Hello Guys and Gals. Can I get recommendations on where to have deer processed in either upper Franklin County or in Delaware County? I have been going to an Amish gentleman, he is great but it is about 1.5 hour drive to him. I would like to use someone a little bit closer.

Or if there is thread about this very subject or a forum that I missed. That would be fine too.

Thanks ahead of time.


----------



## CHOPIQ (Apr 6, 2004)

I tried a place last year called Warners meats. It is in the MArysville area. They make sausage and meat sticks. Little expensive but quick turn around.


----------



## fishwendel2 (Nov 19, 2007)

Thurn's - downtown Columbus. 614.443.1449
A little expensive but good cuts and lots of specialties too.


----------



## big red (Feb 4, 2010)

warner's locker south of richwood in the little town of claibourne.mt.victory meats in mt.victory or richwood and deleware meats just off 42.i haveused all 3 in the past with great results.i do my own now.


----------



## Mushijobah (May 4, 2004)

Bower and Sons in Millersport. Well worth it. $85 for well cut, vaccum sealed meat.


----------



## Lundy (Apr 5, 2004)

I saw a big deer processing sign outside the New Rome bait store this past week as I drove by.

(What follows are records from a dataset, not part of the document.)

(* ===== verification/JsonNum.v ===== *)
(** internal/jsonnum: exact decoding of JSON number literals that must be
    integers, and the parts of strings and strconv it uses. *)

From S2P Require Import Prelude GoStrings.

(** ** The standard library functions the package calls *)

Definition is_digit (c : Z) : bool := (48 <=? c) && (c <=? 57).
Definition is_zero_char (c : Z) : bool := c =? 48.

Definition digits_value (ds : bytes) : Z :=
  foldl (fun acc c => acc * 10 + (c - 48)) 0 ds.
#[global] Arguments digits_value : simpl never.

(** An optional sign: whether it is [-], and the rest. *)
Definition optional_sign (s : bytes) : bool * bytes :=
  match s with
  | c :: r => if c =? 45 then (true, r) else
              if c =? 43 then (false, r) else (false, s)
  | [] => (false, [])
  end.

(** [strconv.ParseInt s 10 64] (and [strconv.Atoi] on a 64-bit platform):
    an optional sign, at least one digit, only digits, and a value in range. *)
Definition strconv_ParseInt (s : bytes) : option Z :=
  let '(neg, ds) := optional_sign s in
  if bool_decide (ds = []) then None else
  if negb (forallb is_digit ds) then None else
  let v := if neg then - digits_value ds else digits_value ds in
  if bool_decide (in_int64 v) then Some v else None.

(** ** jsonnum.go *)

Inductive num_err := ErrNotNumber | ErrNotInteger | ErrOutOfRange | ErrNegative.

#[global] Instance num_err_eq : EqDecision num_err.
Proof. solve_decision. Defined.

Definition exponentClamp : Z := 2 ^ 30.

(** The optional fraction: its digits, the scale it contributes, the rest. *)
Definition fractionPart (rest : bytes) : option (bytes * Z * bytes) :=
  match rest with
  | c :: r =>
      if c =? 46 then
        let '(frac, r) := span is_digit r in
        if bool_decide (frac = []) then None
        else Some (frac, - Z.of_nat (length frac), r)
      else Some ([], 0, rest)
  | [] => Some ([], 0, [])
  end.

(** The optional exponent, clamped, and the rest. *)
Definition exponentPart (rest : bytes) : option (Z * bytes) :=
  match rest with
  | c :: r =>
      if (c =? 101) || (c =? 69) then
        let '(expNegative, r) := optional_sign r in
        let '(ds, r) := span is_digit r in
        if bool_decide (ds = []) then None else
        let exp := match strconv_ParseInt ds with
                   | Some e => e
                   | None => exponentClamp
                   end in
        let exp := if exponentClamp <? exp then exponentClamp else exp in
        let exp := if exp <? - exponentClamp then - exponentClamp else exp in
        Some (if expNegative then - exp else exp, r)
      else Some (0, rest)
  | [] => Some (0, [])
  end.

(** decimalParts: digits, base-10 scale and sign of one JSON number literal;
    [None] is the code's [ok = false]. *)
Definition decimalParts (lit : bytes) : option (bytes * Z * bool) :=
  if bool_decide (lit = []) then None else
  let '(negative, r) :=
    match lit with
    | c :: r => if c =? 45 then (true, r) else (false, lit)
    | [] => (false, lit)
    end in
  let '(digits, r) := span is_digit r in
  if bool_decide (digits = []) then None else
  if (1 <? Z.of_nat (length digits)) && bool_decide (head digits = Some 48)
  then None else
  match fractionPart r with
  | None => None
  | Some (frac, scale, r) =>
      match exponentPart r with
      | None => None
      | Some (exp, r) =>
          if bool_decide (r = []) then Some (digits ++ frac, scale + exp, negative)
          else None
      end
  end.

Definition with_sign (negative : bool) (sig : bytes) : bytes :=
  if negative then 45 :: sig else sig.
(** ** Properties *)

(** Varint round trip: reading an encoded uint64 in front of any bytes
    gives the value back and consumes exactly the encoding, whose size is
    [varintLen]. *)
Theorem varint_roundtrip v rest :
  in_uint64 v ->
  consumeVarint (appendVarint [] v ++ rest) = (v, varintLen v) /\
  varintLen v = Z.of_nat (length (appendVarint [] v)).
Proof.
  intros Hv. unfold appendVarint; cbn [app].
  by rewrite varint_read, (varintLen_spec v Hv).
Qed.

(** Reading a varint is bounded: on any input it either refuses or
    consumes between one and ten bytes that are there, and the value is a
    uint64 (the tenth byte can carry only one bit). *)
Theorem consumeVarint_safe b :
  let '(v, n) := consumeVarint b in
  in_uint64 v /\ (n <= 0 \/ (1 <= n <= 10 /\ n <= Z.of_nat (length b))).
Proof.
  pose proof (consumeVarint_value b) as Hv.
  destruct (consumeVarint b) as [v n] eqn:E. split; [done|].
  destruct (Z.leb_spec n 0); [by left|]. right. by apply (consumeVarint_bounds b v).
Qed.

(** C40. Message round trip: the parser reads back exactly the fields that were
    written, in order, charging one budget unit each; a message with more
    fields than the budget fails closed with the field-count error. *)
Theorem parse_encode fs fixedNumbers budget :
  Forall wf_field fs -> 0 <= budget ->
  parseProtoFieldsWire (encode_fields fs) fixedNumbers budget =
  if Z.of_nat (length fs) <=? budget
  then (Ok fs, budget - Z.of_nat (length fs)) else (Err ErrProtoFieldCount, 0).
Proof. intros Hf Hb. unfold parseProtoFieldsWire. by rewrite parse_loop_encode. Qed.

(** The frame budget is honest: whatever the bytes, a parse never raises
    it or drives it negative, and a successful parse returns exactly as many
    fields as it charged. *)
Theorem parse_charges msg fixedNumbers budget :
  0 <= budget ->
  let '(r, budget') := parseProtoFieldsWire msg fixedNumbers budget in
  0 <= budget' <= budget /\
  match r with Ok fs => Z.of_nat (length fs) = budget - budget' | Err _ => True end.
Proof.
  intros Hb. destruct (parseProtoFieldsWire msg fixedNumbers budget) as [r b'] eqn:E.
  apply parse_budget in E as [? Hl]; [|done]. split; [done|]. destruct r; auto.
Qed.
Lemma parks_spec h now c p :
  clean h ->
  parks h now c p = true <->
  Hold_Active h now = true /\ scope_client (scopeOf h) c /\ scope_provider (scopeOf h) p.
Proof.
  intros Hcl. unfold parks, hold_matches. rewrite snapHold_active by done.
  destruct (Hold_Active h now) eqn:Eact; cbn [negb]; [|by split; [|intros [? _]]].
  destruct Hcl as [Hc Hp].
  pose proof (setFrom_members _ Hc) as E1. pose proof (setFrom_members _ Hp) as E2.
  unfold snapHold. destruct (if bool_decide _ then _ else _) as [? ?].
  unfold clientOK, providerOK, scope_client, scope_provider, scopeOf.
  cbn [snd hs_until hs_all hs_new hs_clients hs_providers hs_knownNew].
  destruct (All h) eqn:EA; cbn; [tauto|].
  rewrite E1, E2.
  unfold Hold_Active in Eact. rewrite EA in Eact. destruct (holdExpired _ _); [done|]. cbn in Eact.
  destruct (nonempty (Clients h)) eqn:EC, (nonempty (Providers h)) eqn:EP, (New h) eqn:EN;
    cbn in *; try done.
  all: try (assert (Hne : c ∉ setFrom (Clients h)) by
    (intros Hin; assert (has_members (setFrom (Clients h)) = true)
       by (apply has_members_true; eauto); congruence)).
  all: assert (Hpe : ""%string ∉ setFrom (Providers h)) by (rewrite elem_of_setFrom; tauto).
  all: destruct (decide (p = ""%string)) as [->|Hp0];
    [rewrite ?(bool_decide_eq_true_2 (""%string = ""%string)) by done
    |rewrite ?(bool_decide_eq_false_2 (p = ""%string)) by done].
  all: destruct (decide (c ∈ setFrom (Clients h)));
    [rewrite ?(bool_decide_eq_true_2 (c ∈ setFrom (Clients h))) by done
    |rewrite ?(bool_decide_eq_false_2 (c ∈ setFrom (Clients h))) by done]; cbn.
  all: destruct (decide (c ∈ setFrom (KnownAtNew h)));
    [rewrite ?(bool_decide_eq_true_2 (c ∈ setFrom (KnownAtNew h))) by done
    |rewrite ?(bool_decide_eq_false_2 (c ∈ setFrom (KnownAtNew h))) by done]; cbn.
  all: rewrite ?bool_decide_eq_true; try tauto; try (intuition congruence).
Qed.

Lemma parks_active h now c p : parks h now c p = true -> holdSnap_active (snapHold 0 h).2 now = true.
Proof. unfold parks, hold_matches. by destruct (holdSnap_active _ _). Qed.

(** The overlap test is exact: two holds overlap precisely when some
    (client, provider) pair is parked by both, so the test rejects no pair of
    holds that could coexist and admits none that could not. *)
Theorem HoldsOverlap_exact a b now :
  clean a -> clean b ->
  HoldsOverlap a b now = true <->
  exists client provider,
    parks a now client provider = true /\ parks b now client provider = true.
Proof.
  intros Ha Hb. unfold HoldsOverlap.
  pose proof (scopeOf_ok a Ha). pose proof (scopeOf_ok b Hb).
  destruct (Hold_Active a now) eqn:Ea, (Hold_Active b now) eqn:Eb; cbn [negb orb].
  2-4: split; [done|]; intros (c & p & Hpa & Hpb);
    apply parks_spec in Hpa, Hpb; [intuition congruence|done..].
  rewrite andb_true_iff, clientsOverlap_spec, providersOverlap_spec by done. split.
  - intros [(c & ? & ?) (p & ? & ?)]. exists c, p. by rewrite !parks_spec by done.
  - intros (c & p & Hpa & Hpb). apply parks_spec in Hpa, Hpb; [|done..].
    split; [exists c|exists p]; tauto.
Qed.

(** The hypothesis is needed: a hold whose provider list is one empty name
    overlaps every hold on all providers, and parks nobody. *)
Example HoldsOverlap_unclean :
  let a := Build_Hold "1" false false [] [""%string] [] 0 0 in
  let b := Build_Hold "2" true false [] [] [] 0 0 in
  HoldsOverlap a b 5 = true /\ forall client provider, parks a 5 client provider = false.
Proof. split; [vm_compute; done|]. intros. vm_compute. done. Qed.

Lemma HoldsOverlap_exact_witness :
  exists client provider,
    parks (Build_Hold "1" false true [] [] ["old"%string] 0 0) 5 client provider = true /\
    parks (Build_Hold "2" false false ["fresh"%string] ["p"%string] [] 9 0) 5 client provider = true.
Proof.
  apply (HoldsOverlap_exact (Build_Hold "1" false true [] [] ["old"%string] 0 0)
           (Build_Hold "2" false false ["fresh"%string] ["p"%string] [] 9 0) 5).
  - split; intros H; vm_compute in H; by apply not_elem_of_nil in H.
  - split; apply (bool_decide_unpack _); vm_compute; exact I.
  - vm_compute. reflexivity.
Defined.
(* ===== verification/HoldQueue.v ===== *)
(** internal/scheduler/hold.go: the hold policy's transitions, and the count of
    waiters each hold parks. Each definition is one critical section of
    [holdCountMu] (or of [pauseMu]), so a run of the scheduler is a sequence of
    them in some order. *)

From S2P Require Import Prelude GoTime Drain Hold.

(** The hold fields of a [waiter], and whether it carries the two hooks. *)
Record HoldWaiter := {
  hw_client : string;
  hw_provider : string;
  hw_holdID : string;
  hw_holding : bool;
  hw_onHold : bool;
  hw_onUnhold : bool;
}.

Inductive HoldEvent :=
  | OnHold (w : nat)
  | OnUnhold (w : nat).

(** The policy, the process-wide id counter, how often the policy kick was
    closed, the counts, the waiters by identity, and the hooks fired so far
    (newest first). *)
Record HoldState := {
  hst_policy : policySnap;
  hst_holdSeq : Z;
  hst_kicks : nat;
  hst_count : gmap string Z;
  hst_waiters : gmap nat HoldWaiter;
  hst_events : list HoldEvent;
}.

Definition set_policy (p : policySnap) (s : HoldState) : HoldState :=
  Build_HoldState p (hst_holdSeq s) (hst_kicks s) (hst_count s) (hst_waiters s) (hst_events s).
Definition set_holdSeq (n : Z) (s : HoldState) : HoldState :=
  Build_HoldState (hst_policy s) n (hst_kicks s) (hst_count s) (hst_waiters s) (hst_events s).
Definition set_count (c : gmap string Z) (s : HoldState) : HoldState :=
  Build_HoldState (hst_policy s) (hst_holdSeq s) (hst_kicks s) c (hst_waiters s) (hst_events s).
Definition fire_event (e : HoldEvent) (s : HoldState) : HoldState :=
  Build_HoldState (hst_policy s) (hst_holdSeq s) (hst_kicks s) (hst_count s) (hst_waiters s)
    (e :: hst_events s).
Definition upd_waiter (w : nat) (f : HoldWaiter -> HoldWaiter) (s : HoldState) : HoldState :=
  Build_HoldState (hst_policy s) (hst_holdSeq s) (hst_kicks s) (hst_count s)
    (alter f w (hst_waiters s)) (hst_events s).

Definition with_holdID (id : string) (w : HoldWaiter) : HoldWaiter :=
  Build_HoldWaiter (hw_client w) (hw_provider w) id (hw_holding w) (hw_onHold w) (hw_onUnhold w).
Definition with_holding (b : bool) (w : HoldWaiter) : HoldWaiter :=
  Build_HoldWaiter (hw_client w) (hw_provider w) (hw_holdID w) b (hw_onHold w) (hw_onUnhold w).

Definition kickPolicyLocked (s : HoldState) : HoldState :=
  Build_HoldState (hst_policy s) (hst_holdSeq s) (S (hst_kicks s)) (hst_count s)
    (hst_waiters s) (hst_events s).
(* ===== verification/WakeTimer.v ===== *)
(** internal/scheduler/wakeup.go: one outstanding wakeup, re-armed and stopped
    under a mutex while a callback that already started may still run. *)

From S2P Require Import Prelude GoTime.

(** A callback of [time.AfterFunc]: the generation its closure captured, its
    deadline, and whether the runtime has started it (after which [Stop] can no
    longer prevent it). *)
Record callback := { cb_gen : Z; cb_at : Time; cb_started : bool }.

(** The struct, the timers the runtime still holds for it, and the deadlines
    [fn] was called for, newest first. [wt_timer] names a timer by identity. *)
Record wakeTimer := WakeTimer {
  wt_timer : option nat;
  wt_at : Time;
  wt_generation : Z;
  wt_runtime : gmap nat callback;
  wt_fired : list Time;
}.

Definition newWakeTimer : wakeTimer := WakeTimer None zeroTime 0 ∅ [].

(** [Timer.Stop]: prevents the callback unless it already started. *)
Definition Timer_Stop (id : nat) (rt : gmap nat callback) : gmap nat callback :=
  match rt !! id with
  | Some cb => if cb_started cb then rt else delete id rt
  | None => rt
  end.

Definition stopLocked (w : wakeTimer) : wakeTimer :=
  let rt := match wt_timer w with
            | Some id => Timer_Stop id (wt_runtime w)
            | None => wt_runtime w
            end in
  WakeTimer None zeroTime (u64 (wt_generation w + 1)) rt (wt_fired w).

Definition arm (w : wakeTimer) (at_ : Time) (earliest : bool) : wakeTimer :=
  if match wt_timer w with
     | Some _ => (wt_at w =? at_) || (earliest && negb (Before at_ (wt_at w)))
     | None => false
     end
  then w
  else
    let w := stopLocked w in
    let id := fresh (dom (wt_runtime w)) in
    WakeTimer (Some id) at_ (wt_generation w)
      (<[id := {| cb_gen := wt_generation w; cb_at := at_; cb_started := false |}]>
         (wt_runtime w)) (wt_fired w).

Definition stop (w : wakeTimer) : wakeTimer := stopLocked w.

(** The runtime starts a due callback. *)
Definition startCallback (w : wakeTimer) (now : Time) (id : nat) : wakeTimer :=
  match wt_runtime w !! id with
  | Some cb =>
      if Before now (cb_at cb) then w else
      WakeTimer (wt_timer w) (wt_at w) (wt_generation w)
        (<[id := {| cb_gen := cb_gen cb; cb_at := cb_at cb; cb_started := true |}]>
           (wt_runtime w)) (wt_fired w)
  | None => w
  end.

(** The body of a started callback; the flag says whether it calls [fn]. *)
Definition runCallback (w : wakeTimer) (id : nat) : wakeTimer * bool :=
  match wt_runtime w !! id with
  | Some cb =>
      if negb (cb_started cb) then (w, false) else
      let rt := delete id (wt_runtime w) in
      if negb (cb_gen cb =? wt_generation w)
      then (WakeTimer (wt_timer w) (wt_at w) (wt_generation w) rt (wt_fired w), false)
      else (WakeTimer None zeroTime (wt_generation w) rt (cb_at cb :: wt_fired w), true)
  | None => (w, false)
  end.

(** ** Reachable states; the generation counter does not wrap *)

Inductive timerReach : wakeTimer -> Prop :=
  | tr_new : timerReach newWakeTimer
  | tr_arm w at_ earliest :
      timerReach w -> wt_generation w + 1 < 2 ^ 64 -> timerReach (arm w at_ earliest)
  | tr_stop w : timerReach w -> wt_generation w + 1 < 2 ^ 64 -> timerReach (stop w)
  | tr_start w now id : timerReach w -> timerReach (startCallback w now id)
  | tr_run w id : timerReach w -> timerReach (runCallback w id).1.

(** The armed timer is the one callback of the current generation; every other
    callback is stale. *)
Record timer_inv (w : wakeTimer) : Prop := {
  ti_gen : 0 <= wt_generation w < 2 ^ 64;
  ti_old : forall id cb, wt_runtime w !! id = Some cb -> cb_gen cb <= wt_generation w;
  ti_current : forall id cb, wt_runtime w !! id = Some cb ->
    cb_gen cb = wt_generation w <-> wt_timer w = Some id;
  ti_armed : forall id, wt_timer w = Some id ->
    exists cb, wt_runtime w !! id = Some cb /\ cb_at cb = wt_at w;
}.

Lemma stop_subset id rt i (cb : callback) : Timer_Stop id rt !! i = Some cb -> rt !! i = Some cb.
Proof.
  unfold Timer_Stop. destruct (rt !! id) as [c|]; [|done]. destruct (cb_started c); [done|].
  rewrite lookup_delete_Some. tauto.
Qed.

Lemma stopLocked_inv w :
  timer_inv w -> wt_generation w + 1 < 2 ^ 64 ->
  timer_inv (stopLocked w) /\ wt_timer (stopLocked w) = None /\
  wt_generation (stopLocked w) = wt_generation w + 1 /\
  (forall id cb, wt_runtime (stopLocked w) !! id = Some cb -> cb_gen cb <= wt_generation w).
Proof.
  intros [Hg Ho Hc Ha] Hb. unfold stopLocked. rewrite u64_id by (unfold in_uint64; lia).
  assert (forall id cb,
    match wt_timer w with Some i => Timer_Stop i (wt_runtime w) | None => wt_runtime w end !! id
      = Some cb -> cb_gen cb <= wt_generation w) as Hold.
  { intros id cb H. apply (Ho id). destruct (wt_timer w); [|done]. by eapply stop_subset. }
  cbn [wt_timer wt_generation wt_runtime wt_at]. split_and!; [|done..|exact Hold].
  split; cbn [wt_timer wt_generation wt_runtime]; [lia| | |done].
  - intros id cb H. specialize (Hold id cb H). lia.
  - intros id cb H. specialize (Hold id cb H). split; [lia|done].
Qed.

Lemma arm_inv w at_ earliest :
  timer_inv w -> wt_generation w + 1 < 2 ^ 64 -> timer_inv (arm w at_ earliest).
Proof.
  intros Hi Hb. unfold arm. destruct (match wt_timer w with Some _ => _ | None => _ end); [done|].
  destruct (stopLocked_inv w Hi Hb) as (Hi' & _ & Hg & Hold).
  set (w1 := stopLocked w) in *. clearbody w1.
  pose proof (is_fresh (dom (wt_runtime w1))) as Hf. set (id := fresh _) in *. clearbody id.
  apply not_elem_of_dom in Hf.
  split; cbn [wt_timer wt_generation wt_runtime wt_at]; [apply Hi'| | |].
  - intros i cb. destruct (decide (id = i)) as [<-|Hne].
    + rewrite lookup_insert_eq. intros [= <-]. done.
    + rewrite lookup_insert_ne by done. intros H. specialize (Hold i cb H). lia.
  - intros i cb. destruct (decide (id = i)) as [<-|Hne].
    + rewrite lookup_insert_eq. intros [= <-]. done.
    + rewrite lookup_insert_ne by done. intros H. specialize (Hold i cb H).
      split; [lia|congruence].
  - intros i [= <-]. rewrite lookup_insert_eq. eauto.
Qed.

Lemma start_inv w now id : timer_inv w -> timer_inv (startCallback w now id).
Proof.
  intros [Hg Ho Hc Ha]. unfold startCallback.
  destruct (wt_runtime w !! id) as [cb|] eqn:E; [|done]. destruct (Before now (cb_at cb)); [done|].
  split; cbn [wt_timer wt_generation wt_runtime wt_at]; [done| | |].
  - intros i c. destruct (decide (id = i)) as [<-|Hne].
    + rewrite lookup_insert_eq. intros [= <-]. exact (Ho id cb E).
    + rewrite lookup_insert_ne by done. apply Ho.
  - intros i c. destruct (decide (id = i)) as [<-|Hne].
    + rewrite lookup_insert_eq. intros [= <-]. exact (Hc id cb E).
    + rewrite lookup_insert_ne by done. apply Hc.
  - intros i Hi. destruct (Ha i Hi) as (c & Hl & Hat). destruct (decide (id = i)) as [<-|Hne].
    + rewrite lookup_insert_eq. eexists. split; [done|]. cbn. congruence.
    + rewrite lookup_insert_ne by done. eauto.
Qed.

Lemma run_inv w id : timer_inv w -> timer_inv (runCallback w id).1.
Proof.
  intros [Hg Ho Hc Ha]. unfold runCallback.
  destruct (wt_runtime w !! id) as [cb|] eqn:E; [|done]. destruct (cb_started cb); cbn [negb fst]; [|done].
  destruct (Z.eqb_spec (cb_gen cb) (wt_generation w)) as [Heq|Hne]; cbn [negb fst];
    split; cbn [wt_timer wt_generation wt_runtime wt_at]; try done.
  - intros i c [_ H]%lookup_delete_Some. by apply (Ho i).
  - intros i c [Hi H]%lookup_delete_Some. split; [|done]. intros Hcg.
    apply (Hc _ _ H) in Hcg. apply (Hc _ _ E) in Heq. congruence.
  - intros i c [_ H]%lookup_delete_Some. by apply (Ho i).
  - intros i c [_ H]%lookup_delete_Some. by apply (Hc i).
  - intros i Hi. destruct (Ha i Hi) as (c & Hl & Hat). exists c. split; [|done].
    apply lookup_delete_Some. split; [|done]. intros <-. apply Hne. apply (Hc _ _ E). done.
Qed.

Lemma timerReach_inv w : timerReach w -> timer_inv w.
Proof.
  induction 1; [|by apply arm_inv|by apply stopLocked_inv|by apply start_inv|by apply run_inv].
  split; cbn; [lia|..]; intros id; [intros ? ?%lookup_empty_Some|intros ? ?%lookup_empty_Some|]; done.
Qed.

(** A wakeup is neither lost nor stolen: in every reachable state a running
    callback calls [fn] exactly when it is the armed timer, and it then calls it
    for the armed deadline and leaves the timer disarmed; and an armed timer
    always has its callback pending in the runtime. A callback that started
    before a Stop or a re-arm never fires or clears the replacement. *)
Theorem wakeTimer_exact w id :
  timerReach w ->
  (forall cb, wt_runtime w !! id = Some cb -> cb_started cb = true ->
     ((runCallback w id).2 = true <-> wt_timer w = Some id) /\
     (wt_timer w = Some id ->
        wt_fired (runCallback w id).1 = wt_at w :: wt_fired w /\
        wt_timer (runCallback w id).1 = None) /\
     (wt_timer w <> Some id ->
        wt_timer (runCallback w id).1 = wt_timer w /\ wt_at (runCallback w id).1 = wt_at w)) /\
  (wt_timer w = Some id ->
     exists cb, wt_runtime w !! id = Some cb /\ cb_at cb = wt_at w).
Proof.
  intros Hr. destruct (timerReach_inv w Hr) as [Hg Ho Hc Ha]. split; [|apply Ha].
  intros cb E Hs. unfold runCallback. rewrite E, Hs. cbn [negb].
  pose proof (Hc _ _ E) as Hcur.
  destruct (Z.eqb_spec (cb_gen cb) (wt_generation w)) as [Heq|Hne]; cbn [negb fst snd].
  - pose proof (proj1 Hcur Heq) as Ht. split_and!; [done| |done].
    intros _. destruct (Ha _ Ht) as (c & Hl & Hat). split; [|done]. cbn. congruence.
  - split_and!; [|tauto|done]. split; [done|]. tauto.
Qed.

Lemma wakeTimer_exact_witness :
  let w := startCallback (arm (arm newWakeTimer 5 false) 9 true) 6 0 in
  (runCallback w 0).2 = true /\ wt_fired (runCallback w 0).1 = [5].
Proof.
  cbv zeta. set (w := startCallback _ _ _).
  assert (timerReach w) as Hr by (repeat constructor).
  destruct (wakeTimer_exact w 0%nat Hr) as [H _].
  specialize (H (Build_callback 1 5 true) eq_refl eq_refl). destruct H as (H1 & H2 & _).
  split; [apply H1; reflexivity|]. rewrite (proj1 (H2 eq_refl)). reflexivity.
Defined.

(** Arming sets the deadline as documented: the earlier of the two when
    [earliest] is set and a wakeup is outstanding, the new one otherwise; and
    the timer is armed afterwards. *)
Theorem arm_deadline w at_ earliest :
  wt_timer (arm w at_ earliest) <> None /\
  wt_at (arm w at_ earliest) =
    if earliest && bool_decide (wt_timer w <> None) then Z.min (wt_at w) at_ else at_.
Proof.
  unfold arm, Before. destruct (wt_timer w) as [i|] eqn:E.
  - rewrite bool_decide_eq_true_2 by done.
    destruct (Z.eqb_spec (wt_at w) at_), (Z.ltb_spec at_ (wt_at w)), earliest; cbn;
      rewrite ?E; (split; [done|lia]).
  - rewrite bool_decide_eq_false_2 by (intros H; by apply H).
    rewrite andb_false_r. done.
Qed.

Don't know anything about them, just saw the sign.


----------



## fishwendel2 (Nov 19, 2007)

Yeah.. not too sure about that place on W Broad (New Rome). Heard a story about a guy who dropped his deer off there, done in a couple hours wrapped in newspaper. Not sure if true but...no thank you


----------



## Tom K (Oct 22, 2012)

The Bowser's are good people.


----------



## Hemingway (Oct 30, 2012)

I 2nd or 3rd the previous posts on warners...been going there for years. I think the prices are reasonable, best summer sausage around. you always get meat from YOUR deer!!!


----------



## ironman172 (Apr 12, 2009)

try doing it yourself (the only way mine get done)....unless you want all the mixed meats

.


----------



## M R DUCKS (Feb 20, 2010)

place down by me...I know it is South of you, still in Franklin Co. on O'Possum Run Road..........$80-$85 plus extra's can be had.....he uses Thurns for that, PM me if interested......


----------



## fishintechnician (Jul 20, 2007)

I do my own now, but always used warners. You will get your own meat with them. Cant say the same for some of the others around here


----------



## WeekendWarrior (Jan 20, 2008)

Riesers in Baltimore. Cleanest processor I have ever visited. Everyone I know takes their deer there. I have spent a lot of time at the shop and with confidence I know you get YOUR deer back. No meat mixing there!


----------



## ironman172 (Apr 12, 2009)

WeekendWarrior said:


> Riesers in Baltimore. Cleanest processor I have ever visited. Everyone I know takes their deer there. I have spent a lot of time at the shop and with confidence I know you get YOUR deer back. No meat mixing there!


that is the most important for me....I take care of all the meat..... form the shot to the table....that some don't....gut shot deer is nasty


----------